**Requirement**
If a line in the data below contains the word "length", copy it out.

**Exercise materials**
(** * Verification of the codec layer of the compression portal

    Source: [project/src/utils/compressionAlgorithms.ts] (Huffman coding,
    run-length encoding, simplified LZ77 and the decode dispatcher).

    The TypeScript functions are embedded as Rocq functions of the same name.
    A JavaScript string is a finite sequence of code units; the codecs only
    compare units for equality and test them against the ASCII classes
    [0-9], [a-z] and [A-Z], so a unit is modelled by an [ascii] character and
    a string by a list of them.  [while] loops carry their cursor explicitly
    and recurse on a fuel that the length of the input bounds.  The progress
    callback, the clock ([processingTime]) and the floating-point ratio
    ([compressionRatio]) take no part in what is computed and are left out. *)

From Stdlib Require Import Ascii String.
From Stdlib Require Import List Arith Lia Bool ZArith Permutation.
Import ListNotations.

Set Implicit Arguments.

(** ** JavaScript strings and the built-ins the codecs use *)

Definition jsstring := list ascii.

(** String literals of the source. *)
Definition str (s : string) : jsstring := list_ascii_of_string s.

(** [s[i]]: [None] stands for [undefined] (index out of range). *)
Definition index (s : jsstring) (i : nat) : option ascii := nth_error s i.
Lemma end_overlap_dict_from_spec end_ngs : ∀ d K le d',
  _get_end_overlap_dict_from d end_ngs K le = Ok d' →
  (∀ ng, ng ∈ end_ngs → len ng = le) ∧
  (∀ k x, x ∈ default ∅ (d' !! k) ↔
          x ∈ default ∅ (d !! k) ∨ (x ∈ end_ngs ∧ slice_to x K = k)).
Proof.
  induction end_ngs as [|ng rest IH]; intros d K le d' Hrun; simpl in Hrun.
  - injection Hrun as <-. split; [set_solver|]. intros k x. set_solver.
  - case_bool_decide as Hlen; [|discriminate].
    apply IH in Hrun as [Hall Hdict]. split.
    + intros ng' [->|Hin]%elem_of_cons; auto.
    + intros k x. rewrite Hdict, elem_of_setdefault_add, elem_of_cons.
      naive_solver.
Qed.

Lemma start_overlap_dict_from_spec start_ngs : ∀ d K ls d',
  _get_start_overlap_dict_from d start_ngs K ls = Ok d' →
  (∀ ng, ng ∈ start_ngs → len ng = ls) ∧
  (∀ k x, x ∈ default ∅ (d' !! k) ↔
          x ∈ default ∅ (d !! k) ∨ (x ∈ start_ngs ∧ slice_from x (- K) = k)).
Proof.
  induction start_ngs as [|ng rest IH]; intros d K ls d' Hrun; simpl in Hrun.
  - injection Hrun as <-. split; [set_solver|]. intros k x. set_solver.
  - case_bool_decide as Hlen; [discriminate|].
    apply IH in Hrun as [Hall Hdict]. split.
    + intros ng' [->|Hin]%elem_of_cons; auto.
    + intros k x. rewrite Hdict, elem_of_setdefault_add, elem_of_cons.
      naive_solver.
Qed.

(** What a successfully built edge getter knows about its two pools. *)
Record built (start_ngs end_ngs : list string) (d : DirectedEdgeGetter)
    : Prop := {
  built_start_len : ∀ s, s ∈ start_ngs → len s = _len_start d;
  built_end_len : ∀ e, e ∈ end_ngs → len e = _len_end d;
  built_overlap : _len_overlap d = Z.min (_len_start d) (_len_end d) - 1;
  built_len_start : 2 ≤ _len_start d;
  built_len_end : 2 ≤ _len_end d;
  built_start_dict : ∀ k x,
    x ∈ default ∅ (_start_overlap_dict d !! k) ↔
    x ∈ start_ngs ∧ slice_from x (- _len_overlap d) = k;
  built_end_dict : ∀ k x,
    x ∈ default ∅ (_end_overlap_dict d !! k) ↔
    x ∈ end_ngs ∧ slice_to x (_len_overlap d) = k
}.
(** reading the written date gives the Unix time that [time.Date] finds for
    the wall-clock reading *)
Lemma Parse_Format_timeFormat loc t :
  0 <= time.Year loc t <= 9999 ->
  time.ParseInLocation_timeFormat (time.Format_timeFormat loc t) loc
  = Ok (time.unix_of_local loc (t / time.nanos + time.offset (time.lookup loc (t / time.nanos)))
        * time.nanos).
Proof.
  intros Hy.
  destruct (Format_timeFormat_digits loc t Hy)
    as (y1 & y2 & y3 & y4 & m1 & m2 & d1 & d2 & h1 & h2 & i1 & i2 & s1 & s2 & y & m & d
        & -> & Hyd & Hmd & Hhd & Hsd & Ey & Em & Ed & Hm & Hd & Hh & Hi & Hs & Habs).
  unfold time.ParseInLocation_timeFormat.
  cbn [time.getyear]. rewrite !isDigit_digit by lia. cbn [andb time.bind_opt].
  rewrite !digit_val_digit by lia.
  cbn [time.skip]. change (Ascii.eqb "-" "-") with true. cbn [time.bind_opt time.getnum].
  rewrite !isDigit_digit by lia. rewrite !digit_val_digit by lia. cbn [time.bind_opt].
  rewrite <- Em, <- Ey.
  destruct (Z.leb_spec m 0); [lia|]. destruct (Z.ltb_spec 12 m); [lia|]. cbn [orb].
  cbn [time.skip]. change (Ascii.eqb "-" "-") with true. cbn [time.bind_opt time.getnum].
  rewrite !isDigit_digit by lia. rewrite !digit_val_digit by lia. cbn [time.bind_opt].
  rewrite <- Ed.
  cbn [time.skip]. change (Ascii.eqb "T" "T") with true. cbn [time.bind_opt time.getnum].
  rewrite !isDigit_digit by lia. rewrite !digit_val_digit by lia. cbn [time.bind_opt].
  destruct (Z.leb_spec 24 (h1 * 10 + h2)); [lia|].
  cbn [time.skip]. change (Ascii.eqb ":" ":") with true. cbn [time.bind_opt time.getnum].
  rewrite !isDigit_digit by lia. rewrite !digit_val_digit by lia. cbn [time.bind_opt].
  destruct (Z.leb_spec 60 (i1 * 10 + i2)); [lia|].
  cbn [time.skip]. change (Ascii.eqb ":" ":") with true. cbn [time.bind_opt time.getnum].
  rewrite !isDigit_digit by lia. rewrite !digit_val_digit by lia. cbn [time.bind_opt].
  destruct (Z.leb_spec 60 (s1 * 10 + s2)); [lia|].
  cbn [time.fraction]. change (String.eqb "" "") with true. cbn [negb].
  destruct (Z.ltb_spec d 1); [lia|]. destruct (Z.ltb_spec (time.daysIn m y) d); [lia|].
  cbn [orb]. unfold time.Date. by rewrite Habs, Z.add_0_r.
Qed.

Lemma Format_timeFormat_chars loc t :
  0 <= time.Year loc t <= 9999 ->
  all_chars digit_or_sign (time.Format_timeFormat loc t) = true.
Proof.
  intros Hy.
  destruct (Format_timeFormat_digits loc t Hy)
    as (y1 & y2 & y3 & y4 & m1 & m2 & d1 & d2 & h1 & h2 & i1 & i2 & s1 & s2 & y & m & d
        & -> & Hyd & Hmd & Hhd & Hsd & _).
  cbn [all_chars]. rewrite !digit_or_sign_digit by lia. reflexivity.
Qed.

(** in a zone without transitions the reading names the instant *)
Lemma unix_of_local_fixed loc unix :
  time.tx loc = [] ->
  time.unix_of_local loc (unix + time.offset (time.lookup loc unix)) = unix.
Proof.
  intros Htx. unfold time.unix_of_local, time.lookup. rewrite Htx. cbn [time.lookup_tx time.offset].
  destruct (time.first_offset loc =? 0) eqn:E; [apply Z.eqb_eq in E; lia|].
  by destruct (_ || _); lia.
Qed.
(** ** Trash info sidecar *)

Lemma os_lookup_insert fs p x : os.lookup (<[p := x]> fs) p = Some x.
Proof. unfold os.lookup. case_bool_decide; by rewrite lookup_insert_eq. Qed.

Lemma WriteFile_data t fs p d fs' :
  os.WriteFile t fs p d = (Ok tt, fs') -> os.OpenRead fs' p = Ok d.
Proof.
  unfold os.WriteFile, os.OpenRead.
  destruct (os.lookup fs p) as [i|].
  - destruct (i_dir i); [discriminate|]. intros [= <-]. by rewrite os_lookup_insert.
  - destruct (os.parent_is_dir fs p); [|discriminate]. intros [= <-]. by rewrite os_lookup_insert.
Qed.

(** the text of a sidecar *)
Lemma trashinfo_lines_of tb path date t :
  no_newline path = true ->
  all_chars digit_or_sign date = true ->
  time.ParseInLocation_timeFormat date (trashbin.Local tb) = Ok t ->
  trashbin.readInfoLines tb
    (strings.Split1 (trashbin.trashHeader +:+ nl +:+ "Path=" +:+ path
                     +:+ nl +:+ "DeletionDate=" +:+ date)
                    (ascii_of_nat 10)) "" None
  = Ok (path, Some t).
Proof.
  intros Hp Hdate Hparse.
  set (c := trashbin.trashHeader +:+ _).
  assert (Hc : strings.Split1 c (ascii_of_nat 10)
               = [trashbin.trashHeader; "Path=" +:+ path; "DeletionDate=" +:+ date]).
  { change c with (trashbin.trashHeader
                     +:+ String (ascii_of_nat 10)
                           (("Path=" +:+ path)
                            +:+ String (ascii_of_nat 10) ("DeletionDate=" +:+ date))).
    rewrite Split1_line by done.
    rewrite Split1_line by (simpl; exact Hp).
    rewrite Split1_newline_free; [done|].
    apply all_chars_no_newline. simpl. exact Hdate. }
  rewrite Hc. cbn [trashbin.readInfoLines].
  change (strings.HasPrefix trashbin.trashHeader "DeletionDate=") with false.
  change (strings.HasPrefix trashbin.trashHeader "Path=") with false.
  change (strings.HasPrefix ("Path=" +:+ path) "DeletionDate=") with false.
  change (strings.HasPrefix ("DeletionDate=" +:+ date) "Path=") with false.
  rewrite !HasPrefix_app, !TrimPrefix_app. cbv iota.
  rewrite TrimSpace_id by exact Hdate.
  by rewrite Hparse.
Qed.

**Expected answer**
    run-length encoding, simplified LZ77 and the decode dispatcher).
    and recurse on a fuel that the length of the input bounds.  The progress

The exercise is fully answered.